FAQ: Usage Funnels - Build a Funnel from Multiple Tables 2

hi, do you know if using group by instead of distinct would have give the same results?

my query is this:

SELECT

b.browse_date,

b.user_id,

CASE WHEN c.user_id IS NOT NULL THEN ‘True’ ELSE ‘False’ END AS ‘is_checkout’,

CASE WHEN p.user_id IS NOT NULL THEN ‘True’ ELSE ‘False’ END AS ‘is_purchase’

FROM browse b

LEFT JOIN checkout c

ON b.user_id = c.user_id

LEFT JOIN purchase p

ON c.user_id = p.user_id

GROUP BY 1,2

LIMIT 50;

what about a group by?
would have been correct as well?
my query is:

SELECT

b.browse_date,

b.user_id,

CASE WHEN c.user_id IS NOT NULL THEN ‘True’ ELSE ‘False’ END AS ‘is_checkout’,

CASE WHEN p.user_id IS NOT NULL THEN ‘True’ ELSE ‘False’ END AS ‘is_purchase’

FROM browse b

LEFT JOIN checkout c

ON b.user_id = c.user_id

LEFT JOIN purchase p

ON c.user_id = p.user_id

GROUP BY 1,2

LIMIT 50;

How does b.browse_date, b.user_id, c.user_id, p.user_id in this query work if these aren’t defined until the Alias?

SELECT DISTINCT b.browse_date, b.user_id, c.user_id IS NOT NULL AS ‘is_checkout’, p.user_id IS NOT NULL AS ‘is_purchase’
FROM browse AS ‘b’
LEFT JOIN checkout AS ‘c’
ON c.user_id = b.user_id
LEFT JOIN purchase AS ‘p’
ON p.user_id = c.user_id
LIMIT 50;

To my understanding SQL doesn’t run line by line like some coding languages do, but instead runs all at once after it validates.

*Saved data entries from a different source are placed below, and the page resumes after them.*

(** * Code-review assistant: history store and review request contract

    A shallow embedding of the parts of the code-review assistant that carry
    a contract, and the properties proved of them.

    Definitions:
    - [Js]        truthiness of the values the code tests;
    - [Sha256]    the digest that [crypto.createHash('sha256')] computes
                  (FIPS 180-4), rendered as lower-case hex;
    - [History]   the [history] table and the two routes of the server,
                  [POST /api/history] and [GET /api/history];
    - [Json]      JSON text as [JSON.parse] reads it, and response schemas;
    - [Gemini]    [mapModel], [reviewCode] and [chatWithCode], with the
                  backing service as a function from requests to outcomes
                  and the requests a call issues as its trace;
    - [Scenario]  sample data.

    Text is modelled by [string], read as the UTF-8 bytes of the JavaScript
    string: the bytes that [update] hashes and that SQLite stores and
    compares in a TEXT column. A JavaScript string can also hold a lone
    surrogate, which has no UTF-8 bytes: [update] and the binding of SQLite
    write U+FFFD in its place. The strings of [History] stand for text
    without one. [Json], where an escape can bring one in, carries it as
    the three bytes of its code point; [Js.isWellFormed] tells the strings
    without, and only those are passed on to the history route. The clock, the environment variable holding
    the credential and the backing service are arguments of the functions
    that consult them. *)

From Stdlib Require Import List String Ascii Bool ZArith NArith Lia Arith.
From Stdlib Require Import Sorting.Sorted Permutation.
Import ListNotations.
(* ================================================================== *)
(** ** The members [Update] writes, rule by rule *)

Section UpdateMembers.
Variables (epsilon rmsprop_decay : BaseFloat).

Local Abbreviation Update' := (Update epsilon rmsprop_decay).

Lemma Update_sgd_parameters input diff l :
  let l' := Update' input diff sgd_update l in
  let lr := learn_rate (opts_ l) * learn_rate_coef_ l in
  linearity_ l'
  = CuMatrixBase.AddMat (- lr) (linearity_corr_ l') (linearity_ l) /\
  bias_ l' = CuVectorBase.AddVec (- lr) (bias_corr_ l') (bias_ l).
Proof.
  cbv zeta. rewrite Update_linearity_corr, Update_bias_corr.
  rewrite Update_sgd_eq.
  destruct l; members; split; reflexivity.
Qed.

Lemma Update_sgd_buffers input diff l :
  let l' := Update' input diff sgd_update l in
  linearity_corr_accu l' = linearity_corr_accu l /\
  bias_corr_accu l' = bias_corr_accu l /\
  linearity_corr_accu_scale l' = linearity_corr_accu_scale l /\
  bias_corr_accu_scale l' = bias_corr_accu_scale l.
Proof.
  cbv zeta. rewrite Update_sgd_eq.
  destruct l; members; repeat split; reflexivity.
Qed.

Thus, defining the aliases after they’re referenced doesn’t matter (i.e. “p.user_id” as “p” can be used in the select statement before we’ve created an alias to define purchase as p).

I’m confused as to why the ‘is_checkout’ and ‘is_purchase’ output binary (1 or 0) and don’t show a user_id string instead?

whoops. Step 8 answered my own question… IS NOT NULL is a true/false function.

None able to help here??

Hello
It seems that this exercise makes the assumption that each user only completes one visit during the entire timeframe of the data recorded in the data base. Is that correct?
I’m interested in knowing how we should adapt the query in case a given user can have browsed the website multiple times.

Can we use WHERE instead of c.user_id IS NOT NULL AS 'is_checkout'? and why do use this c.user_id IS NOT NULL AS 'is_checkout' anyway? is there any other way to achieve this?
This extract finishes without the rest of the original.